Diane (dee-anne) Alberta Hugo, but "D. Hugo" is the only acceptable name.
{ Gender }
Female
{ Sexuality }
Humans
{ Species }
Changeling | Banshee


Like faes, D. Hugo thrives on her glamour. In her true form, Her baby blues hollow out into a cloudy grey, not really irises from the way they muddle into her scleras, as the pupils completely disappear. Her features become gaunt and lifeless, especially in her cheeks and the hollows of her eyes, where they are shadowed. Her hair lightens into a slivery color, but curls and thickens into a tangled mess. She despises her banshee form so much that she is never seen without the hood of her cloak disguising her face in shadows. The grey dress she wears under the black cloak, embroidered with gold trim, hangs off her emaciated banshee body. The only feature about her that isn't skinny and gaunt is her lips, vibrant with burgundy tones and reminiscent of a lovely woman's lips after they've been bitten. Her bony feet grace the ground she walks on without the comfort of shoes.

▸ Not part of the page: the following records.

(* ===== verification/MuxRun.v ===== *)
(** * Channel multiplexing: runs

    An environment that records what the multiplexer sends and which callbacks it
    calls, for the concrete runs and the witnesses. *)

From Stdlib Require Import ZArith Lia.
From stdpp Require Import prelude gmap list.
From S2P Require Import Prelude Bitset IdsHeap FlexBuffer RcMem Rings Hashtable Mux.

Module MuxRun.
Import RcMem Hashtable Mux.

Inductive event :=
| Up (data : bytes)
| UpState (state : Z)
| CbOpen (i : Z) (cookie : option bytes)
| CbOpened (i : Z)
| CbClose (i reason : Z)
| CbData (i : Z) (data : bytes)
| CbPending (i : Z)
| CbResume (i : Z).

(** The packets sent, the calls made, and the time. *)
Record recorder := mkRec { sent : list bytes; seen : list event; now : Z * Z }.

Definition saw (x : event) (e : recorder) : recorder := mkRec (sent e) (seen e ++ [x]) (now e).

#[export] Instance recorder_env : Env recorder := {
  next_write d e := (zlen d, mkRec (sent e ++ [d]) (seen e) (now e));
  next_start e := (0, e);
  next_stop _ e := e;
  prev_on_data d e := saw (Up d) e;
  prev_on_state_changed s e := saw (UpState s) e;
  gettimeofday e := (now e, e);
  malloc_ok e := (true, e);
  create_timer _ e := (0, 1, e);
  destroy_timer _ e := e;
  worker_start e := (0, e);
  worker_stop e := e;
  worker_open _ _ _ _ e := (0, e);
  worker_close _ e := e;
  worker_deref e := e;
  next_deref e := e;
}.

(** An application that accepts every channel and all data. *)
Definition accepting : ChannelCallbacks recorder :=
  mkCallbacks (Some (fun i c e => (true, saw (CbOpen i c) e))) (Some (fun i e => saw (CbOpened i) e))
    (Some (fun i r e => saw (CbClose i r) e)) (Some (fun i d e => (true, saw (CbData i d) e)))
    (Some (fun i e => saw (CbPending i) e)) (Some (fun i e => saw (CbResume i) e)).

Notation W := (hworld Z (MultiplexHandler recorder)).

Definition blank (rel : bool) : W :=
  mkHworld (mkHeap ∅ 1000) ∅ (mkHashtable 0 0 0 0 channels_hash_code channels_key_compare 0 [])
    (mkMux ∅ (IdsHeap.mkIdsHeap 0 0 (Bitset.bitset_init 0)) [] rel false false 0 false (mkRec [] [] (0, 0))).

(** A new multiplexer. *)
Definition fresh_mux (rel : bool) : W :=
  match multiplex_handler_create (mkResults true true 0 0 0) accepting no_callbacks (blank rel) with
  | Ok (_, w, _) => w
  | _ => blank rel
  end.

(** A packet as the handler below hands it up. *)
Definition whole_packet (d : bytes) : FlexBuffer :=
  match FlexBuffer.flex_buffer_from 0 128 d (zlen d) with Ok b => b | _ => FlexBuffer.flex_buffer 0 0 0 end.

Definition receive (d : bytes) (w : W) : outcome W :=
  r ← multiplex_handler_notify_packet (whole_packet d) w; Ok (fst r).

(** The packets sent since the last time. *)
Definition take_sent (w : W) : list bytes * W :=
  let e := env (client w) in (sent e, upd_client (set_env (mkRec [] (seen e) (now e))) w).

Fixpoint receive_all (ds : list bytes) (w : W) : outcome W :=
  match ds with
  | [] => Ok w
  | d :: ds => w ← receive d w; receive_all ds w
  end.

(** One exchange: everything [a] has sent is received by [b]. *)
Definition exchange (a b : W) : outcome (W * W) :=
  let '(ds, a) := take_sent a in
  b ← receive_all ds b;
  Ok (a, b).

(** [a] opens a channel to [b] and writes on it. *)
Definition handshake : outcome (list Z * list event * list event) :=
  r ← multiplex_handler_open_channel ChannelType_User (Some [104; 105]) 0 0 (fresh_mux false);
  let '(cid, a) := r in
  p ← exchange a (fresh_mux false);
  let '(a, b) := p in
  p ← exchange b a;
  let '(b, a) := p in
  r ← multiplex_handler_write_channel cid (whole_packet [1; 2; 3]) a;
  let '(rc, a) := r in
  p ← exchange a b;
  let '(a, b) := p in
  r ← multiplex_handler_pend_channel cid a;
  p ← exchange (snd r) b;
  let '(a, b) := p in
  r ← multiplex_handler_close_channel cid a;
  p ← exchange (snd r) b;
  let '(a, b) := p in
  Ok ([cid; rc; fst r; count (tab a); count (tab b)], seen (env (client a)), seen (env (client b))).

Example handshake_run : handshake =
  Ok ([1; 3; 0; 0; 0], [CbOpened 1; CbClose 1 0],
      [CbOpen 1 (Some [104; 105; 0]); CbOpened 1; CbData 1 [1; 2; 3]; CbPending 1; CbClose 1 0]).
Proof. vm_compute. reflexivity. Qed.

End MuxRun.
(* ===== verification/MuxFraming.v ===== *)
(** * Channel multiplexing: packets and their framing

    A packet that is sent is read back as it was; a packet's effect depends on
    its bytes only; and on a stream transport, the packets handed over are the
    frames of the byte stream, wherever the transport cuts it. *)

From Stdlib Require Import ZArith Lia.
From stdpp Require Import prelude gmap list.
From S2P Require Import Prelude Bitset IdsHeap FlexBuffer RcMem Rings Hashtable Mux MuxRun.

Module MuxFraming.
Import RcMem Hashtable Mux.

Notation payload := FlexBuffer.payload.
Notation flex_wf := FlexBuffer.flex_wf.
Notation fsize := FlexBuffer.size.
Notation fcap := FlexBuffer.capacity.
Notation foff := FlexBuffer.offset.

Section Framing.
Context {E : Type} {EV : Env E}.

Notation W := (hworld Z (MultiplexHandler E)).
Implicit Types w : W.

(** ** The effect of one packet, by its bytes *)

Definition data_effect (p : Z) (data : bytes) w : outcome W :=
  ch ← chan p w;
  match status ch with
  | Pending | Open =>
      c ← callbacks_of ch w;
      let '(ok, w) := match channel_data c with Some f => ask (f (id ch) data) w | None => (true, w) end in
      w ← (if negb ok then
             w ← notify_channel_close p CloseReason_Error w;
             channels_remove (id ch) w
           else update_remote_timestamp p w);
      deref p w
  | _ => deref p w
  end.

(** The channel a packet is for. *)
Definition target (pb : ProtocolBuffer) w : outcome (option Z * W) :=
  if pb_type pb =? PacketType_ChannelOpen then accept_channel pb w
  else
    r ← channels_get (pb_local pb) w;
    Ok (if fst r =? 0 then None else Some (fst r), snd r).

Definition dispatch (pb : ProtocolBuffer) (data : bytes) (p : Z) w : outcome W :=
  if pb_type pb =? PacketType_ChannelOpen then on_open p pb data w
  else if pb_type pb =? PacketType_ChannelOpenConfirmation then on_open_confirmation p pb w
  else if pb_type pb =? PacketType_ChannelData then data_effect p data w
  else if pb_type pb =? PacketType_ChannelKeepAlive then on_keep_alive p w
  else if pb_type pb =? PacketType_ChannelPending then on_pending p w
  else if pb_type pb =? PacketType_ChannelResume then on_resume p w
  else if pb_type pb =? PacketType_ChannelClose then on_close p w
  else deref p w.

Definition packet_effect (d : bytes) w : outcome W :=
  pb ← read_header (ztake 8 d);
  if negb (zlen d =? pb_len pb + 8) then Ok w
  else if (pb_remote pb =? 0) && (pb_local pb =? 0) && (pb_type pb =? PacketType_ChannelData) then
    Ok (tell (prev_on_data (zdrop 8 d)) w)
  else
    _ ← trace_packet pb w;
    r ← target pb w;
    match r with
    | (None, w) => Ok w
    | (Some p, w) => dispatch pb (zdrop 8 d) p w
    end.

Lemma bind_assoc_ok {A B D} (m : outcome A) (f : A -> outcome B) (g : B -> outcome D) :
  (x ← (y ← m; f y); g x) = (y ← m; x ← f y; g x).
Proof. by destruct m. Qed.

Lemma bind_cong {A B} (m : outcome A) (f g : A -> outcome B) : (forall a, f a = g a) -> (m ≫= f) = (m ≫= g).
Proof. intros H. destruct m; cbn; auto. Qed.

(** A header is eight bytes. *)
Lemma header_8 (l : bytes) : zlen l = 8 ->
  exists a b c d e f g h, l = [a; b; c; d; e; f; g; h].
Proof.
  unfold zlen. intros H. destruct l as [|a [|b [|c [|d [|e [|f [|g [|h [|]]]]]]]]]; cbn in H; try lia. eauto 10.
Qed.

Lemma on_channel_data_effect p buf w : flex_wf buf -> 8 <= fsize buf ->
  exists b', flex_wf b' /\ fcap b' = fcap buf /\
    on_channel_data p buf w = (w' ← data_effect p (zdrop 8 (payload buf)) w; Ok (w', b')).
Proof.
  intros Hw Hs. unfold on_channel_data, data_effect.
  destruct (chan p w) as [ch| | |] eqn:Ech; bind_simpl; try (by exists buf).
  assert (exists b1, FlexBuffer.flex_buffer_forward_offset buf 8 = Ok b1 /\ flex_wf b1 /\ payload b1 = zdrop 8 (payload buf) /\ fcap b1 = fcap buf)
    as (b1 & Hb1 & Hw1 & Hp1 & Hc1) by (destruct (FlexBuffer.forward_spec buf 8 Hw ltac:(lia)) as (b1 & ? & ? & ? & ? & ? & ? & ?); eauto 10).
  assert (forall f : outcome W, (w' ← f; Ok (w', buf)) = (w' ← f; Ok (w', buf))) as Hid by done.
  assert (forall ch', chan p w = Ok ch' -> exists b', flex_wf b' /\ fcap b' = fcap buf /\
    (b ← FlexBuffer.flex_buffer_forward_offset buf PROTOCOL_HEAD_LEN;
     r ← notify_channel_data p b w;
     (let '(ok, w) := r in
       w ← (if negb ok then w ← notify_channel_close p CloseReason_Error w; channels_remove (id ch') w else update_remote_timestamp p w);
       w ← deref p w; Ok (w, b))) =
    (w' ← (c ← callbacks_of ch' w;
      let '(ok, w) := match channel_data c with Some f => ask (f (id ch') (zdrop 8 (payload buf))) w | None => (true, w) end in
      w ← (if negb ok then w ← notify_channel_close p CloseReason_Error w; channels_remove (id ch') w else update_remote_timestamp p w);
      deref p w); Ok (w', b'))) as Hopen.
  { intros ch' Hch'. exists b1. split; [done|]. split; [done|]. unfold PROTOCOL_HEAD_LEN. rewrite Hb1. bind_simpl.
    unfold notify_channel_data. rewrite Hch'. bind_simpl. destruct (callbacks_of ch' w) as [c| | |]; bind_simpl; try done.
    destruct (channel_data c) as [f|].
    - rewrite (FlexBuffer.ptr_spec b1 0 (FlexBuffer.flex_buffer_size b1)); [|done|lia|apply Hw1|unfold FlexBuffer.flex_buffer_size; lia].
      bind_simpl. rewrite zdrop_0, ztake_all by (rewrite FlexBuffer.zlen_payload by done; done). rewrite Hp1.
      destruct (ask (f (id ch') (zdrop 8 (payload buf))) w) as [ok w1]. by rewrite bind_assoc_ok.
    - bind_simpl. by rewrite bind_assoc_ok. }
  destruct (status ch); try (exists buf; by rewrite ?bind_assoc_ok); by apply Hopen.
Qed.

Lemma notify_packet_effect buf w : flex_wf buf -> 8 <= fsize buf ->
  exists b', flex_wf b' /\ fcap b' = fcap buf /\
    multiplex_handler_notify_packet buf w = (w' ← packet_effect (payload buf) w; Ok (w', b')).
Proof.
  intros Hw Hs. unfold multiplex_handler_notify_packet, packet_effect, PROTOCOL_HEAD_LEN.
  unfold FlexBuffer.flex_buffer_size. rewrite (proj2 (Z.leb_le 8 (fsize buf))) by lia. cbn [c_assert]. bind_simpl.
  pose proof (FlexBuffer.zlen_payload buf Hw) as Hzp.
  rewrite (FlexBuffer.ptr_spec buf 0 8) by (done || lia). bind_simpl. rewrite zdrop_0.
  destruct (header_8 (ztake 8 (payload buf))) as (a1 & a2 & a3 & a4 & a5 & a6 & a7 & a8 & Eh);
    [apply zlen_ztake_le; lia|]. rewrite Eh. cbn [read_header]. bind_simpl.
  set (pb := mkPb a1 a2 _ _ _).
  destruct (FlexBuffer.write_at_spec buf 2 (host_order pb)) as (b1 & -> & Hw1 & Hp1 & _ & Hs1 & Hc1); [done|lia|unfold zlen; cbn; lia|].
  bind_simpl. rewrite Hs1, Hzp.
  assert (zdrop 8 (payload b1) = zdrop 8 (payload buf)) as Hd1.
  { rewrite Hp1. rewrite app_assoc. apply zdrop_app_len. rewrite zlen_app, zlen_ztake_le by lia. done. }
  destruct (negb (fsize buf =? pb_len pb + 8)) eqn:Elen; [by exists b1|].
  apply negb_false_iff, Z.eqb_eq in Elen.
  destruct ((pb_remote pb =? 0) && (pb_local pb =? 0) && (pb_type pb =? PacketType_ChannelData)).
  { destruct (FlexBuffer.forward_spec b1 8 Hw1 ltac:(lia)) as (b2 & -> & Hw2 & Hp2 & _ & Hs2 & Hc2 & _). bind_simpl.
    rewrite (FlexBuffer.ptr_spec b2 0 (fsize b2)) by (done || apply Hw2 || lia). bind_simpl.
    rewrite zdrop_0, ztake_all by (by rewrite FlexBuffer.zlen_payload). rewrite Hp2, Hd1. exists b2. split; [done|]. split; [lia|done]. }
  destruct (trace_packet pb w); bind_simpl; try (by exists b1). fold (target pb w).
  destruct (target pb w) as [[[p|] w1]| | |]; bind_simpl; try (by exists b1). unfold dispatch.
  destruct (pb_type pb =? PacketType_ChannelOpen).
  { exists b1. split; [done|]. split; [done|].
    rewrite (FlexBuffer.ptr_spec b1 8 (pb_len pb)) by (done || lia). bind_simpl.
    rewrite ztake_all by (rewrite zlen_zdrop, FlexBuffer.zlen_payload by done; lia). by rewrite Hd1. }
  destruct (pb_type pb =? PacketType_ChannelOpenConfirmation); [by exists b1|].
  destruct (pb_type pb =? PacketType_ChannelData).
  { rewrite <- Hd1. destruct (on_channel_data_effect p b1 w1 Hw1 ltac:(lia)) as (b' & H1 & H2 & H3). exists b'. split; [done|]. split; [lia|done]. }
  repeat (match goal with |- context [if ?c then _ else _] => destruct c end; [by exists b1|]). by exists b1.
Qed.

(** ** Frames of a byte stream *)

(** The length of the packet that [s] starts with, header included. *)
Definition frame_len (s : bytes) : Z :=
  match zdrop 6 s with p1 :: p0 :: _ => p1 * 256 + p0 + 8 | _ => 8 end.

(** Whether [s] starts with a whole packet. *)
Definition has_frame (s : bytes) : bool := (8 <=? zlen s) && (frame_len s <=? zlen s).

Fixpoint split_frames (fuel : nat) (s : bytes) : list bytes * bytes :=
  match fuel with
  | O => ([], s)
  | S fuel =>
      if has_frame s then
        let '(fs, r) := split_frames fuel (zdrop (frame_len s) s) in (ztake (frame_len s) s :: fs, r)
      else ([], s)
  end.

(** The whole packets in [s] and what is left. *)
Definition frames (s : bytes) : list bytes * bytes := split_frames (length s) s.

(** Every packet of [s], the last one included when its length is known, fits
    in the handler's buffer. *)
Fixpoint fits_loop (fuel : nat) (s : bytes) : bool :=
  match fuel with
  | O => true
  | S fuel =>
      if zlen s <? 8 then true
      else (frame_len s <=? FlexBuffer.FLEX_BUFFER_MAX_LEN - FlexBuffer.FLEX_PADDING_LEN) &&
           (if has_frame s then fits_loop fuel (zdrop (frame_len s) s) else true)
  end.

Definition fits (s : bytes) : bool := fits_loop (length s) s.

Definition bytes_ok (s : bytes) : Prop := Forall (fun b => 0 <= b < 256) s.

D. Hugo has been one of the regulars since she set foot in New York during the 17th century. She has spent years studying every language she can get her tricky tongue around and has basically perfected lying and deceit. She is not only the master of the English language and how to manipulate it, but can speak quite a few other languages, which makes any unassuming victim bait to her seductive diction and dangerous syntax.
Her youthful spirit is not only held by her appearance, but also her personality. She is driven by powerful ideas that plague her mind and hopes for a better world. Even three centuries could not claim the desperate hope that lies inside D. Hugo for her ideas. This desperate hope clings to the idea that she may be able to love someone who wouldn't die on her or wouldn't get bored. The idea of forever is daunting but something she searches for around every corner.
She lives on the cusp of sociopathy, armoured with a large sense of apathy. She does not feel the need to empathize. or even sympathize, with others. She views humans as objects and supernaturals as unworthy of her raw emotions. For lose who say they've felt otherwise have met her acting skills, which have become quite good over the centuries she's lived. A lot of people like to say she's an old soul, but she literally is, just masquerading in young woman's body. Oh, the joys of being a compulsive liar.
D. Hugo uses her power for her own good; she could quite possibly go insane if she looked the way she actually does. She has revealed her true self to the closest friends, but has self-awareness issues. Some human doctors have tried to label her with Depersonalization Disorder, saying her apathy was caused by a loss of self. But what do humans know? She often wonders if her banshee form or this form is real, but has to ignore it to keep from going insane. She has almost a morbid fascination with appearances, especially on humans. She has been known to stare at her sleeping companions for hours, even when they woke, because she was so fascinated. It made her think of why their identities were so static and hers was more dynamic.
Behind this wall of fascination and apathy is a poor girl who laments the dead. Somewhere in her stone cold heart there is an ocean of tears for the dead she's mourned and the pain of this world. Like most supernatural beings, she's watched the mortals she loved die at the hands of fate and hardens herself to survive all the grief that strangles her daily life. She would give up everything she has now to be a mortal and to have died with her old lover and her original human family. Someday she expects to go insane and finally waste away.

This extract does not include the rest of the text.